In 2016, 72.36 % of Nevada voters approved an initial constitutional amendment to minimize energy regulations and eliminate legal energy monopolies. The amendment (question 3) requires final approval in the 2018 election.
A “yes” vote supports this constitutional amendment. It requires Nevada Legislators to establish “an open, competitive retail electric energy market,” reduce energy market regulations, and prohibit energy monopolies.”
A “no” vote opposes this constitutional amendment.
If approved, the measure would place a “guarantee” in the Nevada Constitution giving energy customers the right to choose their energy provider and generate their own for resale. If approved, the Nevada Legislature must pass laws by July 1, 2023, to establish an “open, competitive retail electric energy market” that entitles customers to “safe, reliable, and competitively priced electricity.” The measure does allow the legislature to permit NV Energy or another firm to maintain a monopoly on the electricity distribution grid, such as transmission lines.
If no, the conditions of the energy market in Nevada would remain the same.
The right to choose does not guarantee lower prices nor does it mean no regulation. The U.S. economy is a free market economy based upon supply and demand – with some government regulation. The real question is not regulation but how much regulation is needed in the energy market.
No market is entirely competitive. The Federal Energy Regulatory Commission (FERC) recognizes that firms have some ability to manipulate prices. Thus, they gain market power through the ability to profitably raise prices for sustained periods of time.
If a firm can take actions that increase Locational Market Pricing (LMP)[i] in an electricity market in a single hour, then FERC generally does not equate that with the exercise of market power. For example, rural electrical coops. If a firm can increase LMP consistently over the course of many hours, then FERC would recognize that firm having market power. For example, Nevada Energy.
LMP and the Renewable Market
The cost of renewable energy is now falling so fast that it should be a consistently cheaper source of electricity generation than traditional fossil fuels within just a few years, according to a new report from the International Renewable Energy Agency (IRENA).[ii]
Locational Marginal Pricing (LMP) is a way for wholesale electric energy prices to reflect the value of electric energy at different locations, accounting for the patterns of load, generation, and the physical limits of the transmission system.
Renewable energy has the potential to shift the LMP from traditional wholesalers and centralized hubs to local alternative energy consumers who may also become energy suppliers to the grid. If achieved, market power and pricing shifts, in part, from monopolies to tens of thousands of individual or small group alternative energy power producers. There are consequences.
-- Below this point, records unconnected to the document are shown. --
(* ===== verification/Grep.v ===== *)
(** * grep

    Models [src/xv6-os/user/grep.c]. A string is the list of its bytes before
    the NUL. *)
From S2P Require Import Prelude CString Blocks Printf User.

Definition nl : Z := 10.

(** The loop of [matchstar]; [f] is [matchhere] at the rest of the pattern. *)
Fixpoint star_loop (f : list Z -> bool) (c : Z) (text : list Z) : bool :=
  if f text then true
  else match text with
       | [] => false
       | t :: text => if (t =? c) || (c =? ch ".") then star_loop f c text else false
       end.

Fixpoint matchhere (re text : list Z) : bool :=
  match re with
  | [] => true
  | c :: re1 =>
      let one : bool :=
        match text with
        | [] => false
        | t :: text => if (c =? ch ".") || (c =? t) then matchhere re1 text else false
        end in
      match re1 with
      | d :: re2 => if d =? ch "*" then star_loop (matchhere re2) c text else one
      | [] => if c =? ch "$" then (match text with [] => true | _ => false end) else one
      end
  end.

Definition matchstar (c : Z) (re text : list Z) : bool := star_loop (matchhere re) c text.

(** The loop of [match], over the suffixes of the text. *)
Fixpoint match_loop (re text : list Z) : bool :=
  if matchhere re text then true
  else match text with [] => false | _ :: text => match_loop re text end.

Definition match_re (re text : list Z) : bool :=
  match re with
  | c :: re1 => if c =? ch "^" then matchhere re1 text else match_loop re text
  | [] => match_loop re text
  end.

(** [strchr(p, '\n')] as an index; it stops at a NUL. *)
Fixpoint strchr_nl (p : list Z) : option nat :=
  match p with
  | [] => None
  | c :: p => if c =? 0 then None else if c =? nl then Some O else option_map S (strchr_nl p)
  end.

(** The lines of the buffer from [p] on; what is left of it. *)
Fixpoint grep_lines (k : nat) (pattern p : list Z) : prog (list Z) :=
  match strchr_nl p with
  | None => Ret p
  | Some q =>
      match k with
      | O => NoFuel
      | S k =>
          (if match_re pattern (take q p) then call (Swrite 1 (take (S q) p)) ,, Ret tt else Ret tt) ,,
          grep_lines k pattern (drop (S q) p)
      end
  end.

Definition GREP_BUF : Z := 1024.

(** [buf] holds the [m] bytes that are kept from one read to the next. *)
Fixpoint grep (fuel : nat) (pattern : list Z) (fd : Z) (buf : list Z) : prog unit :=
  match fuel with
  | O => NoFuel
  | S fuel =>
      do r <- call (Sread fd (GREP_BUF - zlen buf - 1));
      if r.1 <=? 0 then Ret tt
      else
        let buf := buf ++ r.2 in
        do p <- grep_lines (length buf) pattern buf;
        grep fuel pattern fd p
  end.

Fixpoint grep_files (fuel : nat) (pattern : list Z) (files : list (list Z)) : prog unit :=
  match files with
  | [] => Exit 0
  | f :: files =>
      do fd <- call (Sopen f 0);
      if fd <? 0 then
        u_printf (str "grep: cannot open %s" ++ [nl]) [PStr (Some f)] ,,
        Exit 1
      else
        grep fuel pattern fd [] ,,
        call (Sclose fd) ,,
        grep_files fuel pattern files
  end.

(** [main] of grep.c; [argv] includes the name of the program. *)
Definition grep_main (fuel : nat) (argv : list (list Z)) : prog unit :=
  match argv with
  | [] | [_] =>
      u_fprintf 2 (str "usage: grep pattern [file ...]" ++ [nl]) [] ,,
      Exit 1
  | [_; pattern] => grep fuel pattern 0 [] ,, Exit 0
  | _ :: pattern :: files => grep_files fuel pattern files
  end.
Lemma copyout_loop_spec fuel root dstva src len h m r0 T l :
  vm_inv (mkmm h m r0) root T l -> user_wf m root T l -> 0 <= dstva ->
  0 <= len <= Z.of_nat fuel -> (forall i, 0 <= i < len -> ~ user_byte m root (src + i)) ->
  exists r k m', copyout_loop fuel root dstva src len (mkmm h m r0) = Ok r (mkmm h m' r0) /\
    0 <= k <= len /\ copied_out m m' root dstva src k /\
    ((r = 0 /\ k = len) \/
     (r = -1 /\ k < len /\ ~ (dstva + k < MAXVA /\ writable m root (dstva + k) = true))).
Proof.
  revert dstva src len m. induction fuel as [|fuel IH]; intros dstva src len m Hs Hw Hd Hl Hsrc;
    (destruct (decide (len = 0)) as [->|Hne];
      [exists 0, 0, m; split_and!; [done|lia..| |by left]; constructor; (lia || done)|]).
  { lia. }
  rewrite (copyout_loop_step _ _ _ _ _ _ T) by (apply (vi_wf _ _ _ _ Hs) || lia). cbn [m_mem].
  destruct (Z.ltb_spec dstva MAXVA); cbn [andb].
  2:{ exists (-1), 0, m. split_and!; [done|lia..|constructor; (lia || done)|].
      right. split_and!; [done|lia|lia]. }
  destruct (writable m root dstva) eqn:Hwr.
  2:{ exists (-1), 0, m. split_and!; [done|lia..|constructor; (lia || done)|].
      right. split_and!; [done|lia|]. rewrite Z.add_0_r. intros [_ ?]. congruence. }
  pose proof (chunk_range dstva len ltac:(lia)) as [Hc1 Hc2].
  pose proof (copied_out_chunk m root dstva src len ltac:(lia) ltac:(lia) Hwr Hd) as Hco.
  set (n := chunk dstva len) in *. set (m1 := memmove _ _ _ _) in *.
  destruct (stored_inv _ _ _ _ _ _ _ _ _ _ Hs Hw Hd Hco) as (Hs1 & Hw1 & Hpte).
  assert (Hnext : n < len -> dstva / 4096 * 4096 + 4096 = dstva + n).
  { unfold n, chunk. destruct (Z.ltb_spec len (4096 - dstva mod 4096)); intros; divlia. }
  cbv zeta. unfold set_mem; cbn [m_hart freelist].
  destruct (IH (dstva / 4096 * 4096 + 4096) (src + n) (len - n) m1 Hs1 Hw1)
    as (r & k & m' & H1 & H2 & H3 & H4); [divlia|lia| |].
  { intros i Hi. rewrite (user_byte_ext m m1) by done.
    replace (src + n + i) with (src + (n + i)) by lia. apply Hsrc. lia. }
  exists r, (n + k), m'. split_and!; [done|lia|lia| |].
  - eapply (stored_trans m m1 m' root T l); [done|done|lia|lia| |done| |exact Hco|exact H3].
    + intros Hk. apply Hnext. lia.
    + intros i Hi. cbn. rewrite <- Z.add_assoc.
      apply (stored_not_user _ _ _ _ _ _ _ Hd Hco), Hsrc. lia.
  - destruct H4 as [[-> ->]|(-> & Hk & Hf)]; [left; lia|]. right. split_and!; [done|lia|].
    rewrite Hnext in Hf by lia. rewrite (writable_ext m m1) in Hf by done.
    by replace (dstva + (n + k)) with (dstva + n + k) by lia.
Qed.

(** ** copyin *)

Lemma walkaddr_eq root va s T l :
  vm_inv s root T l -> 0 <= va ->
  walkaddr root va s =
  Ok (if (va <? MAXVA) && user_pte (m_mem s) root va then page_of (m_mem s) root va else 0) s.
Proof.
  intros Hs Hva. unfold walkaddr.
  destruct (Z.leb_spec MAXVA va), (Z.ltb_spec va MAXVA); cbn [andb]; [lia|done| |lia].
  destruct (walk_entry root va s T (vi_wf _ _ _ _ Hs)) as (e & He & Hcase); [lia|].
  rewrite (bind_ok _ _ _ _ _ He). unfold user_pte, page_of, load64.
  destruct Hcase as [[-> ->]|[Hne ->]]; [done|].
  destruct (Z.eqb_spec e 0); [done|]. autorewrite with mdb. cbv beta.
  unfold pte_valid, has. destruct (Z.land _ PTE_V =? 0); cbn [negb]; [done|].
  by destruct (Z.land _ PTE_U =? 0).
Qed.
(* ===== verification/VmBytes.v ===== *)
(** * Copies between user memory and kernel data

    The specifications of the variants of [copyout], [copyin] and [copyinstr]
    whose kernel side is a list of bytes, in the terms of [VmUser]. *)
From S2P Require Import Prelude CString Spinlock Layout Kalloc Vm VmTable VmMap VmUser.

Section VmBytes.
Context {LY : Layout} {LYok : LayoutOk}.

(** ** copyout *)

Definition nth_byte (bs : list Z) (i : Z) : Z := u8 (default 0 (bs !! Z.to_nat i)).

Lemma copyout_bytes_step fuel root dstva src s T :
  pt_wf (m_mem s) root T -> 0 <= dstva -> src <> [] ->
  copyout_bytes_loop (S fuel) root dstva src s =
  if (dstva <? MAXVA) && writable (m_mem s) root dstva then
    let n := chunk dstva (Z.of_nat (length src)) in
    copyout_bytes_loop fuel root (dstva / 4096 * 4096 + 4096) (drop (Z.to_nat n) src)
      (set_mem (put_bytes (m_mem s) (user_addr (m_mem s) root dstva) (take (Z.to_nat n) src)) s)
  else Ok (-1) s.
Proof.
  intros Hwf Hd Hl. cbn [copyout_bytes_loop].
  destruct (Z.ltb_spec 0 (Z.of_nat (length src))); [|destruct src; [done|cbn in *; lia]].
  rewrite PGROUNDDOWN_page. set (va0 := dstva / 4096 * 4096).
  assert (Hoff : dstva - va0 = dstva mod 4096) by (unfold va0; divlia).
  assert (Hpg : va0 / 4096 = dstva / 4096) by (unfold va0; divlia).
  assert (Hlt : (MAXVA <=? va0) = negb (dstva <? MAXVA)).
  { unfold va0. rewrite MAXVA_val. destruct (Z.leb_spec 274877906944 (dstva / 4096 * 4096)),
      (Z.ltb_spec dstva 274877906944); cbn; (done || divlia). }
  rewrite Hlt. destruct (Z.ltb_spec dstva MAXVA); cbn [negb andb]; [|done].
  destruct (walk_entry root va0 s T Hwf) as (e & He & Hcase);
    [unfold va0; rewrite MAXVA_val in *; divlia|].
  rewrite (bind_ok _ _ _ _ _ He). unfold writable, user_pte, load64, upd_mem.
  rewrite (pte_of_same_page _ root dstva va0) by done.
  destruct Hcase as [[-> ->]|[Hne Hpte]]; [done|].
  destruct (Z.eqb_spec e 0); [done|]. autorewrite with mdb. cbv beta.
  rewrite valid_check, <- Hpte. destruct (has _ PTE_U && has _ PTE_W) eqn:Hacc; [|done].
  cbn [negb]. autorewrite with mdb. rewrite Hoff. fold (chunk dstva (Z.of_nat (length src))).
  unfold user_addr, page_of. rewrite (pte_of_same_page _ root dstva va0) by done.
  rewrite Hpte. destruct (pte_valid _); [done|]. rewrite Hpte in Hacc. done.
Qed.

Lemma stored_chunk m root dstva bs :
  bs <> [] -> dstva < MAXVA -> writable m root dstva = true -> 0 <= dstva ->
  let n := chunk dstva (Z.of_nat (length bs)) in
  stored m (put_bytes m (user_addr m root dstva) (take (Z.to_nat n) bs)) root dstva
    (nth_byte bs) n.
Proof.
  intros Hne Hd Hw H0 n. assert (Hl : 0 < Z.of_nat (length bs)) by (destruct bs; [done|cbn; lia]).
  pose proof (chunk_range dstva _ Hl) as [Hc1 Hc2]. fold n in Hc1, Hc2.
  assert (Htk : length (take (Z.to_nat n) bs) = Z.to_nat n) by (rewrite length_take; lia).
  constructor.
  - intros i Hi. pose proof (chunk_page _ _ _ Hi). split; [rewrite MAXVA_val in *; divlia|].
    by rewrite (writable_same_page m root _ dstva).
  - intros i Hi. rewrite (user_addr_chunk _ _ _ (Z.of_nat (length bs))) by done.
    rewrite rd_put_bytes, Htk, decide_True by lia. unfold nth_byte. do 2 f_equal.
    replace (user_addr m root dstva + i - user_addr m root dstva) with i by lia.
    rewrite lookup_take_lt by lia. done.
  - intros b Hb. rewrite rd_put_bytes, Htk. case_decide as Hr; [|done]. exfalso.
    apply (Hb (b - user_addr m root dstva)); [lia|].
    rewrite (user_addr_chunk _ _ _ (Z.of_nat (length bs))) by (unfold n in *; lia). lia.
Qed.

Lemma copyout_bytes_loop_spec fuel root dstva bs h m r0 T l :
  vm_inv (mkmm h m r0) root T l -> user_wf m root T l -> 0 <= dstva ->
  (length bs <= fuel)%nat ->
  exists r k m', copyout_bytes_loop fuel root dstva bs (mkmm h m r0) = Ok r (mkmm h m' r0) /\
    0 <= k <= Z.of_nat (length bs) /\ stored m m' root dstva (nth_byte bs) k /\
    ((r = 0 /\ k = Z.of_nat (length bs)) \/
     (r = -1 /\ k < Z.of_nat (length bs) /\
      ~ (dstva + k < MAXVA /\ writable m root (dstva + k) = true))).
Proof.
  revert dstva bs m. induction fuel as [|fuel IH]; intros dstva bs m Hs Hw Hd Hl;
    (destruct (decide (bs = [])) as [->|Hne];
      [exists 0, 0, m; split_and!; [done|cbn; lia..| |by left]; constructor; (lia || done)|]).
  { destruct bs; [done|cbn in Hl; lia]. }
  rewrite (copyout_bytes_step _ _ _ _ _ T) by (done || apply (vi_wf _ _ _ _ Hs)). cbn [m_mem].
  assert (Hlen : 0 < Z.of_nat (length bs)) by (destruct bs; [done|cbn; lia]).
  destruct (Z.ltb_spec dstva MAXVA); cbn [andb].
  2:{ exists (-1), 0, m. split_and!; [done|lia..|constructor; (lia || done)|].
      right. split_and!; [done|lia|lia]. }
  destruct (writable m root dstva) eqn:Hwr.
  2:{ exists (-1), 0, m. split_and!; [done|lia..|constructor; (lia || done)|].
      right. split_and!; [done|lia|]. rewrite Z.add_0_r. intros [_ ?]. congruence. }
  pose proof (chunk_range dstva _ Hlen) as [Hc1 Hc2].
  pose proof (stored_chunk m root dstva bs Hne ltac:(lia) Hwr Hd) as Hco. cbv zeta in *.
  assert (Hnext : chunk dstva (Z.of_nat (length bs)) < Z.of_nat (length bs) ->
    dstva / 4096 * 4096 + 4096 = dstva + chunk dstva (Z.of_nat (length bs))).
  { unfold chunk. destruct (Z.ltb_spec (Z.of_nat (length bs)) (4096 - dstva mod 4096)); intros; divlia. }
  set (n := chunk dstva (Z.of_nat (length bs))) in *. set (m1 := put_bytes _ _ _) in *.
  destruct (stored_inv _ _ _ _ _ _ _ _ _ _ Hs Hw Hd Hco) as (Hs1 & Hw1 & Hpte).
  unfold set_mem; cbn [m_hart freelist].
  destruct (IH (dstva / 4096 * 4096 + 4096) (drop (Z.to_nat n) bs) m1 Hs1 Hw1)
    as (r & k & m' & H1 & H2 & H3 & H4); [divlia|rewrite length_drop; lia|].
  rewrite length_drop in H2, H4.
  exists r, (n + k), m'. split_and!; [done|lia|lia| |].
  - eapply (stored_trans m m1 m' root T l); [done|done|lia|lia| |done| |exact Hco|exact H3].
    + intros Hk. apply Hnext. lia.
    + intros i Hi. unfold nth_byte. rewrite lookup_drop. do 3 f_equal. lia.
  - destruct H4 as [[-> ->]|(-> & Hk & Hf)]; [left; lia|]. right. split_and!; [done|lia|].
    rewrite Hnext in Hf by lia. rewrite (writable_ext m m1) in Hf by done.
    by replace (dstva + (n + k)) with (dstva + n + k) by lia.
Qed.

Lemma copyout_bytes_spec root dstva bs h m r0 T l :
  vm_inv (mkmm h m r0) root T l -> user_wf m root T l -> 0 <= dstva ->
  exists r k m', copyout_bytes root dstva bs (mkmm h m r0) = Ok r (mkmm h m' r0) /\
    0 <= k <= Z.of_nat (length bs) /\ stored m m' root dstva (nth_byte bs) k /\
    ((r = 0 /\ k = Z.of_nat (length bs)) \/
     (r = -1 /\ k < Z.of_nat (length bs) /\
      ~ (dstva + k < MAXVA /\ writable m root (dstva + k) = true))) /\
    vm_inv (mkmm h m' r0) root T l /\ user_wf m' root T l /\
    forall va, pte_of m' root va = pte_of m root va.
Proof.
  intros Hs Hw Hd. unfold copyout_bytes.
  destruct (copyout_bytes_loop_spec (length bs) root dstva bs h m r0 T l Hs Hw Hd (le_n _))
    as (r & k & m' & H1 & H2 & H3 & H4).
  destruct (stored_inv _ _ _ _ _ _ _ _ _ _ Hs Hw Hd H3) as (Hs1 & Hw1 & Hpte).
  exists r, k, m'. split_and!; [done|lia|lia|done..].
Qed.

(** ** copyin *)

Lemma copyin_bytes_step fuel root srcva len s T l :
  vm_inv s root T l -> user_wf (m_mem s) root T l -> 0 <= srcva -> 0 < len ->
  copyin_bytes_loop (S fuel) root srcva len s =
  if (srcva <? MAXVA) && user_pte (m_mem s) root srcva then
    let n := chunk srcva len in
    (let! r := copyin_bytes_loop fuel root (srcva / 4096 * 4096 + 4096) (len - n) in
     mret' (r.1, bytes (m_mem s) (user_addr (m_mem s) root srcva) (Z.to_nat n) ++ r.2)) s
  else Ok (-1, []) s.
Proof.
  intros Hs Hw Hd Hl. cbn [copyin_bytes_loop]. destruct (Z.ltb_spec 0 len); [|lia].
  rewrite PGROUNDDOWN_page. set (va0 := srcva / 4096 * 4096).
  assert (Hoff : srcva - va0 = srcva mod 4096) by (unfold va0; divlia).
  assert (Hpg : va0 / 4096 = srcva / 4096) by (unfold va0; divlia).
  rewrite (bind_ok _ _ _ _ _ (walkaddr_eq root va0 s T l Hs ltac:(unfold va0; divlia))).
  assert (Hlt : (va0 <? MAXVA) = (srcva <? MAXVA)).
  { unfold va0. rewrite MAXVA_val. destruct (Z.ltb_spec (srcva / 4096 * 4096) 274877906944),
      (Z.ltb_spec srcva 274877906944); (done || divlia). }
  rewrite Hlt, (user_pte_same_page _ root va0 srcva), (page_of_same_page _ root va0 srcva) by done.
  destruct (Z.ltb_spec srcva MAXVA); cbn [andb]; [|done].
  destruct (user_pte (m_mem s) root srcva) eqn:Hu; [|done].
  destruct (uw_page _ _ _ _ Hw srcva) as (Hp & _); [lia|done|].
  pose proof (valid_page_pos _ Hp).
  destruct (Z.eqb_spec (page_of (m_mem s) root srcva) 0); [lia|].
  autorewrite with mdb. rewrite Hoff. done.
Qed.

(** The bytes [bs] are the user's from [srcva] on. *)
Definition user_bytes (m : mem) (root srcva : Z) (bs : list Z) : Prop :=
  forall i, 0 <= i < Z.of_nat (length bs) ->
    srcva + i < MAXVA /\ user_pte m root (srcva + i) = true /\
    bs !! Z.to_nat i = Some (rd m (user_addr m root (srcva + i))).

Lemma bytes_lookup m a n i :
  (i < n)%nat -> bytes m a n !! i = Some (rd m (a + Z.of_nat i)).
Proof.
  intros Hi. unfold bytes. rewrite list_lookup_fmap, lookup_seq_lt by done. done.
Qed.

Lemma user_bytes_chunk m root srcva len :
  0 < len -> srcva < MAXVA -> user_pte m root srcva = true -> 0 <= srcva ->
  user_bytes m root srcva (bytes m (user_addr m root srcva) (Z.to_nat (chunk srcva len))).
Proof.
  intros Hl Hd Hw H0. pose proof (chunk_range srcva len Hl) as [Hc1 Hc2]. intros i Hi.
  assert (Hlen : length (bytes m (user_addr m root srcva) (Z.to_nat (chunk srcva len))) =
    Z.to_nat (chunk srcva len)) by (unfold bytes; by rewrite length_fmap, length_seq).
  rewrite Hlen in Hi. assert (Hi' : 0 <= i < chunk srcva len) by lia.
  pose proof (chunk_page _ _ _ Hi'). split_and!; [rewrite MAXVA_val in *; divlia| |].
  - by rewrite (user_pte_same_page m root _ srcva).
  - rewrite bytes_lookup by lia. rewrite (user_addr_chunk _ _ _ len) by done.
    rewrite Z2Nat.id by lia. done.
Qed.

Lemma user_bytes_app m root va va' bs bs' :
  (bs' <> [] -> va' = va + Z.of_nat (length bs)) ->
  user_bytes m root va bs -> user_bytes m root va' bs' -> user_bytes m root va (bs ++ bs').
Proof.
  intros Hva H1 H2 i Hi. rewrite length_app in Hi.
  destruct (decide (i < Z.of_nat (length bs))).
  - destruct (H1 i) as (? & ? & ?); [lia|]. rewrite lookup_app_l by lia. done.
  - destruct bs' as [|c bs']; [cbn in *; lia|]. rewrite Hva in H2 by done.
    destruct (H2 (i - Z.of_nat (length bs))) as (A & B & C); [lia|].
    replace (va + Z.of_nat (length bs) + (i - Z.of_nat (length bs))) with (va + i) in * by lia.
    split_and!; [done..|]. rewrite lookup_app_r by lia. rewrite <- C. f_equal. lia.
Qed.

Lemma copyin_bytes_loop_spec fuel root srcva len s T l :
  vm_inv s root T l -> user_wf (m_mem s) root T l -> 0 <= srcva ->
  0 <= len <= Z.of_nat fuel ->
  exists r bs, copyin_bytes_loop fuel root srcva len s = Ok (r, bs) s /\
    user_bytes (m_mem s) root srcva bs /\
    ((r = 0 /\ Z.of_nat (length bs) = len) \/
     (r = -1 /\ Z.of_nat (length bs) < len /\
      ~ (srcva + Z.of_nat (length bs) < MAXVA /\
         user_pte (m_mem s) root (srcva + Z.of_nat (length bs)) = true))).
Proof.
  intros Hs Hw. revert srcva len. induction fuel as [|fuel IH]; intros srcva len Hd Hl;
    (destruct (decide (len = 0)) as [->|Hne];
      [exists 0, []; split_and!; [done|intros i; cbn; lia|by left]|]).
  { lia. }
  rewrite (copyin_bytes_step _ _ _ _ _ T l) by (done || lia).
  destruct (Z.ltb_spec srcva MAXVA); cbn [andb].
  2:{ exists (-1), []. split_and!; [done|intros i; cbn; lia|].
      right. split_and!; [done|cbn; lia|cbn; lia]. }
  destruct (user_pte (m_mem s) root srcva) eqn:Hu.
  2:{ exists (-1), []. split_and!; [done|intros i; cbn; lia|].
      right. split_and!; [done|cbn; lia|]. cbn. rewrite Z.add_0_r. intros [_ ?]. congruence. }
  pose proof (chunk_range srcva len ltac:(lia)) as [Hc1 Hc2].
  pose proof (user_bytes_chunk (m_mem s) root srcva len ltac:(lia) ltac:(lia) Hu Hd) as Hb.
  assert (Hnext : chunk srcva len < len ->
    srcva / 4096 * 4096 + 4096 = srcva + chunk srcva len).
  { unfold chunk. destruct (Z.ltb_spec len (4096 - srcva mod 4096)); intros; divlia. }
  cbv zeta. set (n := chunk srcva len) in *. set (b1 := bytes _ _ _) in *.
  assert (Hlen : length b1 = Z.to_nat n) by (unfold b1, bytes; by rewrite length_fmap, length_seq).
  destruct (IH (srcva / 4096 * 4096 + 4096) (len - n)) as (r & bs & E & H2 & H3); [divlia|lia|].
  rewrite (bind_ok _ _ _ _ _ E). cbn [fst snd].
  exists r, (b1 ++ bs). split; [done|]. rewrite length_app, Nat2Z.inj_add, Hlen, Z2Nat.id by lia.
  assert (Hn : bs <> [] -> srcva / 4096 * 4096 + 4096 = srcva + n).
  { intros Hbs. apply Hnext. destruct bs; [done|]. cbn in H3. lia. }
  split.
  - eapply user_bytes_app; [|exact Hb|exact H2]. rewrite Hlen, Z2Nat.id by lia. done.
  - destruct H3 as [[-> H3]|(-> & Hk & Hf)]; [left; lia|]. right. split_and!; [done|lia|].
    rewrite Hnext in Hf by lia. by rewrite Z.add_assoc.
Qed.

Lemma copyin_bytes_spec root srcva len s T l :
  vm_inv s root T l -> user_wf (m_mem s) root T l -> 0 <= srcva -> 0 <= len ->
  exists r bs, copyin_bytes root srcva len s = Ok (r, bs) s /\
    user_bytes (m_mem s) root srcva bs /\
    ((r = 0 /\ Z.of_nat (length bs) = len) \/
     (r = -1 /\ Z.of_nat (length bs) < len /\
      ~ (srcva + Z.of_nat (length bs) < MAXVA /\
         user_pte (m_mem s) root (srcva + Z.of_nat (length bs)) = true))).
Proof. intros. apply (copyin_bytes_loop_spec _ _ _ _ _ T l); [done..|lia]. Qed.

End VmBytes.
A shift of LMP from traditional utility providers to individuals or groups of individuals disrupts the power of traditional power monopolies to influence the market and make a profit.
Utilities argue that if more consumers use alternative energy to lower their monthly bills, there are fewer funds to pay for maintenance of the power grid. That makes it harder for them to predict how much power the grid will demand at any given time.
In Nevada, utility suppliers lobbied the legislature to slow down the move to solar power by requiring fees, a burdensome requirement process, and limits on the flow-back to the grid when excess power is produced.
The 2016 approval of Amendment 3 is a strong message to the Nevada legislature that constraining alternative energy development in the state is unacceptable.
On one-hand, a yes vote to Amendment 3 can potentially destabilize the energy market by drastically shifting the LMP and disrupting the ability of traditional utility providers to give their view of cost-effective energy to all consumers.
However, a yes vote would need the legislators to move the state towards grid parity (socket parity). That occurs when an alternative energy source can generate power at a leveled cost of electricity (LCOE) that is less than or equal to the price of purchasing power from the monopolized electricity grid. [iii]
A move towards grid parity is arguably the amendment excludes NV energy or another firm who would maintain the distribution and transmission lines. Simply put the alternative energy provider becomes another, potentially less costly, link in a total utility system where distribution and transmission lines are centrally managed to ensure efficiency and cost effectiveness.
A yes vote shows confidence in Nevada’s legislators to provide grid parity by including alternative energy resources in the grid without regulatory interference.
On the other-hand, a no vote suggests fear of rising energy costs, a desire to avoid destabilizing the market price. A no vote is also a no confidence vote in Nevada’s legislator’s ability to improve energy delivery in the state.
In the final analysis, voters are either saying yes, I have confidence in Nevada legislators to improve the energy environment, or no I don’t.[table “14” not found /]
[i] Locational Marginal Pricing Fact Sheet at: https://pjm.com/~/media/about-pjm/…/locational-marginal-pricing-fact-sheet.ashx
[ii] Dudley, Cominic, “Renewable Energy Will Be Consistently Cheaper Than Fossil. Fuels By 2020, Report Claims,, Jan 13, 2018, Forbes Business, at: https://www.forbes.com/sites/dominicdudley/2018/01/13/renewable-energy-cost-effective-fossil-fuels-2020/#4375de54ff2e
[iii] “What Is Grid Parity?”. Renewable Energy Advisers.